Well, I can understand why funerals only last an hour, after the memorial service or eulogy is over, there isn't much to say, and people just don't want to drag it out any longer than it has to be drawn out. And Jessica, I'm sorry your other post was put down like that, you were just expressing a view, and I apologize that a post of mine caused you to be jumped on.
wonderwoman
Hi WW. You make a good point. From what I gather, what people like about funerals is that they provide a sort of closure thing, and help people accept a person's death and move on. That's what I gather anyway. I've only been to one or two myself, and I was young then.
Caitlin
Hi Caitlin,
Well, in my opinion, only time helps you come to grips with a death. It's been that way for me always.
wonderwoman
I agree with post 2!
Well, it's the burial that's really important. the bodies can't stay out to rot.
I agree with post two as well. I have only been to one funeral, but it was really a memorial for my uncle Leroy who had already been cremated. He passed away from cancer in ... uh ... 2005? ... Anyway, being there really upset me, but afterword, I came to terms with his passing, and am glad he is no longer in pain.
Hi, interesting topic! There are other reasons for funerals other than the ones already mentioned. funerals often help people identify with their culture. My friend's dad was Irish, so the family held an Irish-type funeral. Funerals also help one come to terms with one's own mortality. Of course, it's not something that we often like to think about, but it is true. My aunt lost her husband a long time ago. She never had any kind of service for him. Now, she wishes she would have, in order to give her children some closure. I also agree that funerals can be a great time to give thanks for the life that was lived. I've been to about 10 funerals and they were all unique in some way. viewings on the other hand, well, those can often be kind of odd. I remember going to my grandpa's. I'd never been to one before. I'd never seen my mom so emotional before. I just wanted to run out of the room. Now, I'm a bit more comfortable at them. I once had an uncle say "it's okay to touch stuff). I'm assuming he meant my grandma, who's viewing it was. I tried to thank him politely. Luckily, I didn't take him up on his offer. It is strange, to look into a casket and to see your once-lively relative not moving though! I didn't linger too long. I have to say, I've never taken a cane to a funeral. There's nothing wrong with that, I've just never done it. Even though they can sometimes feel weird, viewings too, sometimes help to accept a death.

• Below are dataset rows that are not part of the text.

(* ===== verification/Server.v ===== *)
(** [server.c]: the handlers of the clients' requests, the commit handler and
    the start of the server. *)
From S2P Require Import Prelude Libc Posix RaftTypes PacketFormat Spinlock TimedLock RaftStorage RaftUtils RaftFollower RaftLeader RaftCandidate Raft.

#[local] Open Scope string_scope.
#[local] Open Scope Z_scope.
#[local] Open Scope list_scope.

(** * The commit handler *)

(** One file of a transaction: the text is appended when the file opens. *)
Definition commit_file (files_dir : string) (e : raft_transaction_entry) (d : fs raft_state)
    : outcome (fs raft_state) :=
  name ← c_str FILENAME_SIZE (filename e);
  fn ← sprintf 256 (files_dir +:+ of_bytes name);
  if decide (dir_of fn ∈ dirs d) then
    text ← c_str BUFFER_SIZE (buffer e);
    match fopen_a d fn text with Some d' => Ok d' | None => Ok d end
  else Ok d.

Fixpoint handle_raft_commit (files_dir : string) (data : list raft_transaction_entry)
    (d : fs raft_state) : outcome (fs raft_state) :=
  match data with
  | [] => Ok d
  | e :: data' =>
      if first_is_nul (filename e) then Ok d
      else d' ← commit_file files_dir e d; handle_raft_commit files_dir data' d'
  end.

(** What [main] installs as [raft->commit_handler]. *)
Definition server_commit_handler : CommitHandler := handle_raft_commit.

(** * The state of the server *)

Record server := {
  sv_raft : world;
  sv_lock : tmdspinlock;
  current_log_entry : raft_log_entry
}.

#[export] Instance server_eta : Eta server := fun s =>
  {| sv_raft := sv_raft s; sv_lock := sv_lock s; current_log_entry := current_log_entry s |}.

(** A call on one part of the state. *)
Definition on_raft {A} (m : M world A) : M server A := fun s =>
  match m (sv_raft s) with Ok (a, w) => Ok (a, s <| sv_raft := w |>) | Fault f => Fault f end.
Definition on_lock {A} (m : M tmdspinlock A) : M server A := fun s =>
  match m (sv_lock s) with Ok (a, l) => Ok (a, s <| sv_lock := l |>) | Fault f => Fault f end.

(** [strcpy(message, "...")]. *)
Definition answer (rc : Z) (text : string) (message : bytes) : M server (Z * bytes) :=
  m ← lift (strcpy MESSAGE_SIZE message (to_bytes text)); mret (rc, m).

(** * The handlers *)

Definition handle_lock_acquire (clock client_id : Z) (message : bytes) : M server (Z * bytes) :=
  rc ← on_lock (tmdspinlock_acquire clock client_id);
  if rc <? 0 then
    answer E_LOCK ("the client already has the lock" +:+ newline) message
  else
    modify (fun s => s <| current_log_entry ::= fun e =>
      e <| le_data := le_data zero_log_entry |> <| le_client := client_id |> |>);;
    e ← gets current_log_entry;
    id ← int_of (le_id e + 1);
    modify (fun s => s <| current_log_entry ::= fun e => e <| le_id := id |> |>);;
    term ← on_raft (rget current_term);
    mret (0, put_token term id message).

(** One turn of [while(rc == 0)]; [None] goes on. *)
Definition release_poll (term id : Z) (message : bytes) : M server (option (Z * bytes)) :=
  rc ← on_raft (Raft_is_entry_committed term id);
  if rc =? 0 then mret None
  else if rc =? 1 then a ← answer 0 "lock released" message; mret (Some a)
  else a ← answer E_LOST "transaction lost" message; mret (Some a).

(** Between two turns the other threads change the state of the raft module:
    [others] is what they do.  [None] is a call that has not returned yet. *)
Fixpoint release_wait (term id : Z) (message : bytes) (others : list (world -> world))
    : M server (option (Z * bytes)) :=
  a ← release_poll term id message;
  match (a : option (Z * bytes)), others with
  | Some a, _ => mret (Some a)
  | None, [] => mret None
  | None, f :: others' =>
      modify (fun s => s <| sv_raft ::= f |>);; release_wait term id message others'
  end.

(** [true] when the transaction is from this term and the lock was released. *)
Definition release_begin (clock client_id : Z) : M server bool :=
  rc ← on_lock (tmdspinlock_pause_if_owner client_id);
  (if decide (rc = 0) then
     e ← gets current_log_entry;
     res ← on_raft (Raft_append_entry e);
     modify (fun s => s <| current_log_entry := (res : Z * raft_log_entry).2 |>);;
     _ ← on_lock (tmdspinlock_reset_if_owner clock client_id); skip
   else skip);;
  rc ← on_lock (tmdspinlock_release client_id);
  mret (negb (rc <? 0)).

Definition handle_lock_release (clock client_id transaction_term transaction_id : Z)
    (message : bytes) (others : list (world -> world)) : M server (option (Z * bytes)) :=
  t ← on_raft (rget current_term);
  if decide (transaction_term = t) then
    released ← release_begin clock client_id;
    if (released : bool) then release_wait transaction_term transaction_id message others
    else a ← answer E_LOCK_EXP "lock released before being acquired" message; mret (Some a)
  else release_wait transaction_term transaction_id message others.

(** The loop over [current_log_entry.data]; [None] when no entry is left. *)
Fixpoint append_to (data : list raft_transaction_entry) (file text : bytes)
    : outcome (option (list raft_transaction_entry)) :=
  match data with
  | [] => Ok None
  | e :: data' =>
      if first_is_nul (filename e) then
        name ← c_str FILENAME_SIZE file;
        f ← strcpy FILENAME_SIZE (filename e) name;
        t ← c_str BUFFER_SIZE text;
        b ← strcpy BUFFER_SIZE (buffer e) t;
        Ok (Some ({| filename := f; buffer := b |} :: data'))
      else
        same ← strcmp_eq FILENAME_SIZE (filename e) file;
        if (same : bool) then
          t ← c_str BUFFER_SIZE text;
          b ← strcat BUFFER_SIZE (buffer e) t;
          Ok (Some (e <| buffer := b |> :: data'))
        else
          rest ← append_to data' file text;
          Ok (match rest with Some l => Some (e :: l) | None => None end)
  end.

Definition handle_append_file (clock client_id : Z) (file text message : bytes) : M server (Z * bytes) :=
  rc ← on_lock (tmdspinlock_pause_if_owner client_id);
  if rc <? 0 then answer E_LOCK_EXP "trying to write to file without holding a lock" message
  else
    e ← gets current_log_entry;
    res ← lift (append_to (le_data e) file text);
    a ← (match (res : option (list raft_transaction_entry)) with
         | Some data =>
             modify (fun s => s <| current_log_entry ::= fun e => e <| le_data := data |> |>);;
             answer 0 "success" message
         | None =>
             answer E_TRANSACTION_LIMIT "too many files modified within one transaction" message
         end);
    _ ← on_lock (tmdspinlock_reset_if_owner clock client_id);
    mret a.

(** * The start of the server *)

(** The directory of the server [id]: the loop keeps the last match. *)
Definition server_files_dir (config : raft_configuration) (id : Z) : string :=
  foldl (fun dir s => if decide (server_id s = id) then file_directory s else dir) "" config.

I think that apart from the saying goodbye to the dead person aspect, funerals are also for people to pay their respects to the dead person's relatives. You commemorate the dead person's life and at the same time show the family that you also cared about their loved one, and that his/her life mattered. Personally, and this may be vanity speaking, the thought that I will have a funeral and that people will come together to acknowledge my life, pathetic though it may have been, one more time, and that they will show their support to the loved ones I leave behind appeals to me.
You know, I feel the same way sometimes in my job as a bugler for military members and veterans. But then, after I perform Taps and the ceremony is over, the family feels very good. I think maybe funerals bring closure to the family and allow them to move on with their lives but remember the person is in a good place.